# [What to do]
The reply to the records below should contain exactly the lines from the line with "at_path w a []" through the line with "rewrite bump_lookup, Hd, decide_True by done.", and nothing besides.

Data below:

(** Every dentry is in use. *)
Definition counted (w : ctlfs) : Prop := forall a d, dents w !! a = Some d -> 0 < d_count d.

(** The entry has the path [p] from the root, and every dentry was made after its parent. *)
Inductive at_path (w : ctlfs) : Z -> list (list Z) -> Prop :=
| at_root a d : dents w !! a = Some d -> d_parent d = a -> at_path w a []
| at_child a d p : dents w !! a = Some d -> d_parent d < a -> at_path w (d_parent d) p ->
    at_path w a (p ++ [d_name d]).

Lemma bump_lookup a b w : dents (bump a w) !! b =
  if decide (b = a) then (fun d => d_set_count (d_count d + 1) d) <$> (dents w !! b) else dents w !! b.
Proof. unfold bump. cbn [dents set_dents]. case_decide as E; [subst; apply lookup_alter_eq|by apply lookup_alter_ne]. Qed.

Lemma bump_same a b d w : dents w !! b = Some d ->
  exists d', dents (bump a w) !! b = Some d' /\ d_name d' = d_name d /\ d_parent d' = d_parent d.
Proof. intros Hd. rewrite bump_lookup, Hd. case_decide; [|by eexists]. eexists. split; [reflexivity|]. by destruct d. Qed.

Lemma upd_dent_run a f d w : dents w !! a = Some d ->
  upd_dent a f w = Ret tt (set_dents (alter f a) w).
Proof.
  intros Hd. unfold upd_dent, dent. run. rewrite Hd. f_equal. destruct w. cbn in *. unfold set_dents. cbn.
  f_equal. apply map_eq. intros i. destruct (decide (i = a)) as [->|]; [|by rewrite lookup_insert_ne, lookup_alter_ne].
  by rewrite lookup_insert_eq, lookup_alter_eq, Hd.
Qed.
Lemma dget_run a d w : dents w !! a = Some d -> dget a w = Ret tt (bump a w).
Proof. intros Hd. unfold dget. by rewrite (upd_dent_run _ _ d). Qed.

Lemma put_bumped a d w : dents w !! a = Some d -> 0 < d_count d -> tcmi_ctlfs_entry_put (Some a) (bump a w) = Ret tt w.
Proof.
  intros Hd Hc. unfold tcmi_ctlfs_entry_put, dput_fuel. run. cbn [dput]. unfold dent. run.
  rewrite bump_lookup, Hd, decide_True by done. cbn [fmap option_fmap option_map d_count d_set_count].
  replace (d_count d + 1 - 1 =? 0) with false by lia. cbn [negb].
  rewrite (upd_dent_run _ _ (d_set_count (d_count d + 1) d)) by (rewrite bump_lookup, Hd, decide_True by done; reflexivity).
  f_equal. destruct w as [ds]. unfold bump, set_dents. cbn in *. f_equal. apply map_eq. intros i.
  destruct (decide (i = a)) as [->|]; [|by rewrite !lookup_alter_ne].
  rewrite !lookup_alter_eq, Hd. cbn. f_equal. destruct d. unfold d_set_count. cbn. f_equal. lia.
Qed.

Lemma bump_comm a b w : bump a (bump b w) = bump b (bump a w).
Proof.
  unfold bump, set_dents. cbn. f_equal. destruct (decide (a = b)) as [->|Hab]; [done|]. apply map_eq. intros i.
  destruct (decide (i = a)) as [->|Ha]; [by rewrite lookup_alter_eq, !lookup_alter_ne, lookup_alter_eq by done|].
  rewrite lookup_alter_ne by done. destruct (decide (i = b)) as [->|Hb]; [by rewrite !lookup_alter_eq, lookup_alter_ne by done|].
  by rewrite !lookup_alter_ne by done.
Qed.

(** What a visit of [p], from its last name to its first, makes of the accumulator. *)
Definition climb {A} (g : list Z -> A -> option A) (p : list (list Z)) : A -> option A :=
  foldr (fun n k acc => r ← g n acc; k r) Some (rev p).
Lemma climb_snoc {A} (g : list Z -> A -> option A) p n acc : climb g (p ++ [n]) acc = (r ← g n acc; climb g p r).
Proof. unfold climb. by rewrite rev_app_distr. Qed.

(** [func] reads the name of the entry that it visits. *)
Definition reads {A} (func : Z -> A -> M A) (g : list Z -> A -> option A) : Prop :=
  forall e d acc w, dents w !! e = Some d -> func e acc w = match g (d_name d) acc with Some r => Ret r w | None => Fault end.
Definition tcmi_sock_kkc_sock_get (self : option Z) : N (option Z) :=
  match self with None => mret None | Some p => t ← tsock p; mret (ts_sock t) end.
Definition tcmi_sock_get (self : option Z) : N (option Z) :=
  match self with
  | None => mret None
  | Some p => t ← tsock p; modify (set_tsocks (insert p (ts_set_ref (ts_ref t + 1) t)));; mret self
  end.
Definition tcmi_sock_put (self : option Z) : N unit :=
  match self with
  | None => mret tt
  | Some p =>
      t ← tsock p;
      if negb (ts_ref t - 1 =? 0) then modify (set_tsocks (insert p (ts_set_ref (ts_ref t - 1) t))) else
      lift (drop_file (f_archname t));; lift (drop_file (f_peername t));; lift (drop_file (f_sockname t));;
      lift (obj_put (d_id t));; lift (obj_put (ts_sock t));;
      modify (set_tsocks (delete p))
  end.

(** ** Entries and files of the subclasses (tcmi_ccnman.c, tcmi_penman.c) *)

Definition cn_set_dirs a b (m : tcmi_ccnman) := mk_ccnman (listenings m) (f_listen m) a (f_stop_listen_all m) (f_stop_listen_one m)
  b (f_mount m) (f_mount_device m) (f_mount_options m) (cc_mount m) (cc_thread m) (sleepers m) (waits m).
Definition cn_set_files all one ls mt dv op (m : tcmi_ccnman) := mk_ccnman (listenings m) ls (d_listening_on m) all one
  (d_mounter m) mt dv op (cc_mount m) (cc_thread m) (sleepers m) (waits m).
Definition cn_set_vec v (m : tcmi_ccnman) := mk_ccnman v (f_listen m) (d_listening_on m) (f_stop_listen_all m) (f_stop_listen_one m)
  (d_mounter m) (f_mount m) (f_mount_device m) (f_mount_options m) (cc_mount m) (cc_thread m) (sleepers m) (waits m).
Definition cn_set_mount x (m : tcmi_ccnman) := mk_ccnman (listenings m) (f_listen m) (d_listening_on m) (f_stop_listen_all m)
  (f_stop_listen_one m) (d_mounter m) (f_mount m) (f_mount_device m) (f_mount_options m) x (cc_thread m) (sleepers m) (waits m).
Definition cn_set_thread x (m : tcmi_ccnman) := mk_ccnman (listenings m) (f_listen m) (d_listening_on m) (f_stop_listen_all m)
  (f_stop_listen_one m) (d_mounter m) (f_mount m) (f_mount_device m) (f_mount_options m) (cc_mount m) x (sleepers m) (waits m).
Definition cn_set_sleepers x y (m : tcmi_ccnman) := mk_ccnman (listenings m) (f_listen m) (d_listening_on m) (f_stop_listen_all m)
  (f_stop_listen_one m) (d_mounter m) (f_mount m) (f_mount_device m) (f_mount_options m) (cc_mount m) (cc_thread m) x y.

End of Data.

# [Response for this exercise]
| at_root a d : dents w !! a = Some d -> d_parent d = a -> at_path w a []
| at_child a d p : dents w !! a = Some d -> d_parent d < a -> at_path w (d_parent d) p ->
    at_path w a (p ++ [d_name d]).

Lemma bump_lookup a b w : dents (bump a w) !! b =
  if decide (b = a) then (fun d => d_set_count (d_count d + 1) d) <$> (dents w !! b) else dents w !! b.
Proof. unfold bump. cbn [dents set_dents]. case_decide as E; [subst; apply lookup_alter_eq|by apply lookup_alter_ne]. Qed.

Lemma bump_same a b d w : dents w !! b = Some d ->
  exists d', dents (bump a w) !! b = Some d' /\ d_name d' = d_name d /\ d_parent d' = d_parent d.
Proof. intros Hd. rewrite bump_lookup, Hd. case_decide; [|by eexists]. eexists. split; [reflexivity|]. by destruct d. Qed.

Lemma upd_dent_run a f d w : dents w !! a = Some d ->
  upd_dent a f w = Ret tt (set_dents (alter f a) w).
Proof.
  intros Hd. unfold upd_dent, dent. run. rewrite Hd. f_equal. destruct w. cbn in *. unfold set_dents. cbn.
  f_equal. apply map_eq. intros i. destruct (decide (i = a)) as [->|]; [|by rewrite lookup_insert_ne, lookup_alter_ne].
  by rewrite lookup_insert_eq, lookup_alter_eq, Hd.
Qed.
Lemma dget_run a d w : dents w !! a = Some d -> dget a w = Ret tt (bump a w).
Proof. intros Hd. unfold dget. by rewrite (upd_dent_run _ _ d). Qed.

Lemma put_bumped a d w : dents w !! a = Some d -> 0 < d_count d -> tcmi_ctlfs_entry_put (Some a) (bump a w) = Ret tt w.
Proof.
  intros Hd Hc. unfold tcmi_ctlfs_entry_put, dput_fuel. run. cbn [dput]. unfold dent. run.
  rewrite bump_lookup, Hd, decide_True by done. cbn [fmap option_fmap option_map d_count d_set_count].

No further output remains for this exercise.